There are several ways to prove it of course, but I'm trying to understand where have I gone wrong with the following logical proof, so any help pointing out the error would be highly appreciated.


Let $\mathbb{P}$ denote the set of prime numbers.

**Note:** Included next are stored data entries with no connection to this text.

(** Only the objects [ps] of those of the caller may have changed, and the
    temporaries are given back. *)
Definition only (ps : list ptr) s s' : Prop :=
  ctx_wf s' /\ ctx_grow s s' /\ balanced e s s' /\ (forall q, live s q -> q ∉ ps -> objs s' q = objs s q).

Lemma mont_ok_after mont r Q s s' : ctx_wf s -> mont_ok mont s -> N mont <> r -> op_post e r Q s s' -> mont_ok mont s' /\ objs s' (N mont) = objs s (N mont).
Proof.
  intros W [Hl Hok Hmm Hmax] Hne (_ & G & _ & K & _). rewrite (K _ Hl Hne). split; [|done]. split; rewrite ?(K _ Hl Hne); try done.
  by apply (live_grow s).
Qed.

Lemma BN_MONT_CTX_set_ok mont m s : set_arguments mont m s -> (~ ctx_room 5 s -> e) -> let v := objs s m in
  ensures (e \/ Z.odd (bn_abs v) = false \/ neg v = true \/ wbase (Z.to_nat BN_MONTGOMERY_MAX_WORDS) <= bn_abs v)
    (BN_MONT_CTX_set mont m false) s (fun mont' s' => N mont' = N mont /\ RR mont' = RR mont /\ only [N mont; RR mont] s s' /\
      mont_ready mont' s' /\ bn_minimal (objs s' (N mont)) /\ bn_abs (objs s' (N mont)) = bn_abs v /\ neg (objs s' (N mont)) = false).
Proof.
  intros [W (HNo & HlN & HokN & HsN) (HRo & HlR & HtR) [Hne Hm] Hok] Hroom v. unfold BN_MONT_CTX_set.
  pose proof (room_error e 5 s Hroom) as Herr.
  eapply ensures_bind; [apply (bn_mont_ctx_set_N_and_n0_ok e He_mem); [done..|by rewrite HsN]|]. cbv beta zeta. fold v.
  intros mont' s1 (Hf1 & EN & ER & Hok1 & Hmin1 & Hv1 & Hneg1 & Hmm1 & Hmax1 & Hst1). apply (ensures_weaken e); [|auto].
  pose proof (frame_ctx_wf _ _ _ W HNo Hf1 Hok1 Hst1) as W1.
  assert (live s1 (N mont) /\ live s1 (RR mont)) as [HlN1 HlR1] by (split; by apply (live_grow s); [|eapply frame_grow|]).
  assert (mont_ok mont' s1) as Hmo1 by (split; by rewrite EN).
  assert (objs s1 (RR mont) = objs s (RR mont)) as ER1 by (by apply (words_frame _ _ _ _ Hf1)).
  eapply ensures_bind; [apply set_RR_spec; rewrite ?ER, ?EN, ?ER1; try done|].
  { intros Hr. apply Hroom. intros Hr'. apply Hr. destruct Hf1 as (_ & En & Ec). unfold ctx_room, base, pool in *. by rewrite En, Ec. }
  cbv beta. intros _ s2 Hop. apply ensures_ret. rewrite ER in Hop. assert (N mont' <> RR mont) as Hne' by (rewrite EN; congruence).
  destruct (mont_ok_after _ _ _ _ _ W1 Hmo1 Hne' Hop) as [Hmo2 EN2].
  pose proof Hop as (W2 & G2 & B2 & K2 & Hok2 & HR2 & _). rewrite EN in EN2.
  split; [done|]. split; [done|]. split; [|split; [split; rewrite ?ER; try done; [by apply (live_grow s1)|unfold is_RR in *; by rewrite EN, EN2 in *]|by rewrite EN2]].
  split; [done|]. split; [eapply ctx_grow_trans; [by eapply frame_grow|done]|]. split.
  - destruct Hf1 as (_ & En & Ec). unfold balanced in *. by rewrite Ec in B2.
  - intros q Hq Hqs. rewrite !not_elem_of_cons in Hqs. destruct Hqs as (? & ? & _). rewrite K2; [by apply (words_frame _ _ _ _ Hf1)| |done].
    apply (live_grow s); [done|by eapply frame_grow|done].
Qed.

We need to prove the logical statement:

$\neg({2x+1}\in\mathbb{P}\iff{x}\in\mathbb{P})$

Or the equivalent logical statement:

$\neg[({2x+1}\in\mathbb{P}\implies{x}\in\mathbb{P})\wedge({x}\in\mathbb{P}\implies{2x+1}\in\mathbb{P})]$

Or the equivalent logical statement:

$\neg({2x+1}\in\mathbb{P}\implies{x}\in\mathbb{P})\vee\neg({x}\in\mathbb{P}\implies{2x+1}\in\mathbb{P})$

Or the equivalent logical statement:

$\neg[({2x+1}\not\in\mathbb{P})\vee({x}\in\mathbb{P})]\vee\neg[({x}\not\in\mathbb{P})\vee({2x+1}\in\mathbb{P})]$

Or the equivalent logical statement:

$[({2x+1}\in\mathbb{P})\wedge({x}\not\in\mathbb{P})]\vee[({x}\in\mathbb{P})\wedge({2x+1}\not\in\mathbb{P})]$


That last statement is obviously false, for example, with $x=2$.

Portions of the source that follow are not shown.